Try it ▸
Write out only the tail of the records, beginning at the line containing "intros r'. apply Hnames. by right." and including the last line, exactly as written.

Dataset entries
(** Emptying a cell inside the bounds. *)
Lemma null_cell_run d r c :
  well_formed d → (1 ≤ r ≤ max_row d)%nat → (1 ≤ c ≤ max_column d)%nat →
  ∃ d', (k ← cell r c None; assign_value k None) d = (d', Ok tt)
    ∧ well_formed d' ∧ title d' = title d
    ∧ max_row d' = max_row d ∧ max_column d' = max_column d
    ∧ ∀ r' c', value_at d' r' c'
               = if decide ((r', c') = (r, c)) then None else value_at d r' c'.
Proof.
  intros Hwf Hr Hc. eexists. split.
  { rewrite SE_bind_unfold, cell_None_run by lia. reflexivity. }
  pose proof (settled_get_cell d r c ltac:(lia) ltac:(lia) Hwf) as Hset.
  pose proof (lookup_get_cell d r c) as Hl.
  pose proof (settled_set_value _ r c None Hl Hset) as [Hwf' _].
  split_and!; [done| | | |].
  - simpl. by rewrite title_get_cell.
  - rewrite (max_row_insert (_get_cell r c d) _ r c None) by (done || lia).
    rewrite max_row_get_cell by lia. lia.
  - rewrite (max_column_insert (_get_cell r c d) _ r c None) by (done || lia).
    rewrite max_column_get_cell by lia. lia.
  - intros r' c'. rewrite value_at_set_value_eq, value_at_get_cell. done.
Qed.

(** Where the names of the source are in the destination. *)
Lemma position_of_record rl :
  taken ignore_blanks (Some rl) = true → Some rl ∈ record_names a →
  ∃ k, list_index (record_names m) (Some rl) = Some k
    ∧ (1 ≤ k < max_row m)%nat ∧ value_at m (k + 1) 1 = Some rl.
Proof.
  intros Ht Hin. destruct (index_in _ _ (Hrecords rl Ht Hin)) as [k Hk].
  exists k. split; [done|]. apply list_index_Some in Hk as [Hk _].
  apply record_names_lookup in Hk as [Hlt Hk]. split_and!; [|done|done].
  destruct k; [|lia]. simpl in Hk. rewrite (tidy_corner _ Htidy) in Hk. done.
Qed.

Lemma position_of_class cl :
  Some cl ∈ class_names a →
  ∃ k, list_index (class_names m) (Some cl) = Some k
    ∧ (1 ≤ k < max_column m)%nat ∧ value_at m 1 (k + 1) = Some cl.
Proof.
  intros Hin. destruct (index_in _ _ (Hclasses cl Hin)) as [k Hk].
  exists k. split; [done|]. apply list_index_Some in Hk as [Hk _].
  apply class_names_lookup in Hk as [Hlt Hk]. split_and!; [|done|done].
  destruct k; [|lia]. simpl in Hk. rewrite (tidy_corner _ Htidy) in Hk. done.
Qed.

(** In a tidy table two names tell the cell. *)
Lemma tidy_position r c r' c' rl cl :
  value_at m r 1 = Some rl → value_at m r' 1 = Some rl →
  value_at m 1 c = Some cl → value_at m 1 c' = Some cl →
  (1 ≤ r)%nat → (1 ≤ r')%nat → (1 ≤ c)%nat → (1 ≤ c')%nat →
  r = r' ∧ c = c'.
Proof.
  intros Hr Hr' Hc Hc' ? ? ? ?.
  destruct (value_at_in_box m r 1) as [? _]; [congruence|].
  destruct (value_at_in_box m r' 1) as [? _]; [congruence|].
  destruct (value_at_in_box m 1 c) as [_ ?]; [congruence|].
  destruct (value_at_in_box m 1 c') as [_ ?]; [congruence|].
  assert (record_names m !! (r - 1)%nat = Some (Some rl)) as Hn1.
  { apply record_names_lookup. split; [lia|]. by replace (r - 1 + 1)%nat with r by lia. }
  assert (record_names m !! (r' - 1)%nat = Some (Some rl)) as Hn2.
  { apply record_names_lookup. split; [lia|]. by replace (r' - 1 + 1)%nat with r' by lia. }
  assert (class_names m !! (c - 1)%nat = Some (Some cl)) as Hn3.
  { apply class_names_lookup. split; [lia|]. by replace (c - 1 + 1)%nat with c by lia. }
  assert (class_names m !! (c' - 1)%nat = Some (Some cl)) as Hn4.
  { apply class_names_lookup. split; [lia|]. by replace (c' - 1 + 1)%nat with c' by lia. }
  pose proof (NoDup_lookup _ _ _ _ (tidy_records_NoDup _ Htidy) Hn1 Hn2).
  pose proof (NoDup_lookup _ _ _ _ (tidy_classes_NoDup _ Htidy) Hn3 Hn4). lia.
Qed.

Local Abbreviation rmap :=
  (position (record_names m) <$> (masked ignore_blanks <$> record_names a)).
Local Abbreviation cmap := (position (class_names m) <$> class_names a).

Lemma clear_inv_max nr nc s :
  inv nr nc s →
  max_row (destination s) = max_row m ∧ max_column (destination s) = max_column m.
Proof.
  intros (_ & _ & _ & Hcls & Hrec & _).
  apply (f_equal length) in Hcls, Hrec.
  by rewrite !length_class_names in Hcls; rewrite !length_record_names in Hrec.
Qed.

(** A cell of the source with a value: the cell of the destination for
    the same names holds the value, and is emptied. *)
Lemma clear_cell_nulls nr c x sv s :
  (2 ≤ nr ≤ max_row a)%nat → (2 ≤ c ≤ max_column a)%nat →
  inv nr c s →
  value_at a nr 1 = Some x → taken ignore_blanks (Some x) = true →
  value_at a nr c = Some sv →
  returns (clear_cell rmap cmap nr c sv) s (fun s' _ => inv nr (c + 1) s').
Proof.
  intros Hnr Hc Hinv Hx Ht Hsv.
  destruct (value_at a 1 c) as [cl|] eqn:Hcl.
  2:{ rewrite (valid_columns _ _ Hvalid nr c) in Hsv; [done|lia|done|by rewrite Hx]. }
  assert (record_names a !! (nr - 1)%nat = Some (Some x)) as Hxi.
  { apply record_names_lookup. split; [lia|]. by replace (nr - 1 + 1)%nat with nr by lia. }
  assert (class_names a !! (c - 1)%nat = Some (Some cl)) as Hci.
  { apply class_names_lookup. split; [lia|]. by replace (c - 1 + 1)%nat with c by lia. }
  destruct (position_of_record x Ht) as (kr & Hkr & Hkrb & Hkrv).
  { by eapply list_elem_of_lookup_2. }
  destruct (position_of_class cl) as (kc & Hkc & Hkcb & Hkcv).
  { by eapply list_elem_of_lookup_2. }
  assert (rmap !! (nr - 1)%nat = Some (Some (kr + 1)%nat)) as Hr.
  { rewrite !list_lookup_fmap, Hxi. simpl. unfold masked. rewrite Ht, Hkr. done. }
  assert (cmap !! (c - 1)%nat = Some (Some (kc + 1)%nat)) as Hcm.
  { rewrite !list_lookup_fmap, Hci. simpl. by rewrite Hkc. }
  destruct (src_at_hit ignore_blanks a Hvalid nr (c - 1) x cl) as [Hbefore Hafter];
    [lia|done..|].
  replace (c - 1 + 1)%nat with c in Hbefore, Hafter by lia.
  replace (c - 1 + 2)%nat with (c + 1)%nat in Hafter by lia.
  assert (∃ dv, value_at m (kr + 1) (kc + 1) = Some dv ∧ isclose sv dv = Ok true)
    as (dv & Hmv & Hdv).
  { destruct (Hclose x cl sv Ht)
      as (dv & (r' & c' & Hr' & Hc' & Hrl' & Hcl' & Hv') & Hdv).
    { exists nr, c. split_and!; [lia|lia|done..]. }
    exists dv. split; [|done].
    destruct (tidy_position r' c' (kr + 1) (kc + 1) x cl) as [-> ->];
      [done..|lia|lia|lia|lia|done]. }
  destruct (clear_inv_max _ _ _ Hinv) as [Hmr Hmc].
  destruct Hinv as (Hsrc & Hwf & Htitle & Hcls & Hrec & Hval).
  set (d := destination s) in *.
  unfold returns, post.
  rewrite (clear_cell_step rmap cmap nr c sv (kr + 1) (kc + 1) s)
    by (done || lia).
  fold d. rewrite (Hval (kr + 1)%nat (kc + 1)%nat) by lia.
  rewrite Hkrv, Hkcv, Hbefore, Hmv.
  rewrite SE_bind_unfold, Hdv. cbn [lift_result].
  pose proof (well_formed_get_cell d (kr + 1) (kc + 1) ltac:(lia) ltac:(lia) Hwf) as Hwf1.
  destruct (same_table_get_cell d (kr + 1) (kc + 1)) as (Ht1 & Hmr1 & Hmc1 & Hv1);
    [lia..|].
  destruct (null_cell_run (_get_cell (kr + 1) (kc + 1) d) (kr + 1) (kc + 1) Hwf1)
    as (d' & Hrun & Hwf' & Ht' & Hmr' & Hmc' & Hv'); [lia..|].
  unfold on_destination. cbn [destination source]. rewrite Hrun.
  unfold clear_inv. cbn [destination source].
  assert (∀ r' c', (r' = 1 ∨ c' = 1)%nat → value_at d' r' c' = value_at d r' c')
    as Hnames.
  { intros r' c' Hrc. rewrite Hv', decide_False by (intros [=]; lia).
    symmetry. apply Hv1. }
  split_and!; [done|done|congruence| | |].
  - rewrite <-Hcls. apply class_names_same; [congruence|].
    intros c'. apply Hnames. by left.
  - rewrite <-Hrec. apply record_names_same; [congruence|].
    intros r'. apply Hnames. by right.
  - intros r' c' Hr' Hc'. rewrite Hv'.
    destruct (decide ((r', c') = ((kr + 1)%nat, (kc + 1)%nat))) as [[= -> ->]|Hne].
    + by rewrite Hkrv, Hkcv, Hafter, Hsv.
    + rewrite <-Hv1, (Hval r' c') by done.
      replace (c + 1)%nat with (c - 1 + 2)%nat by lia.
      rewrite src_at_miss; [by replace (c - 1 + 1)%nat with c by lia|lia|].
      intros (rl & cl' & Hrl & Hcl' & Hrl2 & Hcl2).
      rewrite Hxi in Hrl2. rewrite Hci in Hcl2.
      injection Hrl2 as <-. injection Hcl2 as <-.
      destruct (tidy_position r' c' (kr + 1) (kc + 1) x cl) as [-> ->];
        [done..|lia|lia|lia|lia|]. done.
Qed.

Exercise result ▸
    intros r'. apply Hnames. by right.
  - intros r' c' Hr' Hc'. rewrite Hv'.
    destruct (decide ((r', c') = ((kr + 1)%nat, (kc + 1)%nat))) as [[= -> ->]|Hne].
    + by rewrite Hkrv, Hkcv, Hafter, Hsv.
    + rewrite <-Hv1, (Hval r' c') by done.
      replace (c + 1)%nat with (c - 1 + 2)%nat by lia.
      rewrite src_at_miss; [by replace (c - 1 + 1)%nat with c by lia|lia|].
      intros (rl & cl' & Hrl & Hcl' & Hrl2 & Hcl2).
      rewrite Hxi in Hrl2. rewrite Hci in Hcl2.
      injection Hrl2 as <-. injection Hcl2 as <-.
      destruct (tidy_position r' c' (kr + 1) (kc + 1) x cl) as [-> ->];
        [done..|lia|lia|lia|lia|]. done.
Qed.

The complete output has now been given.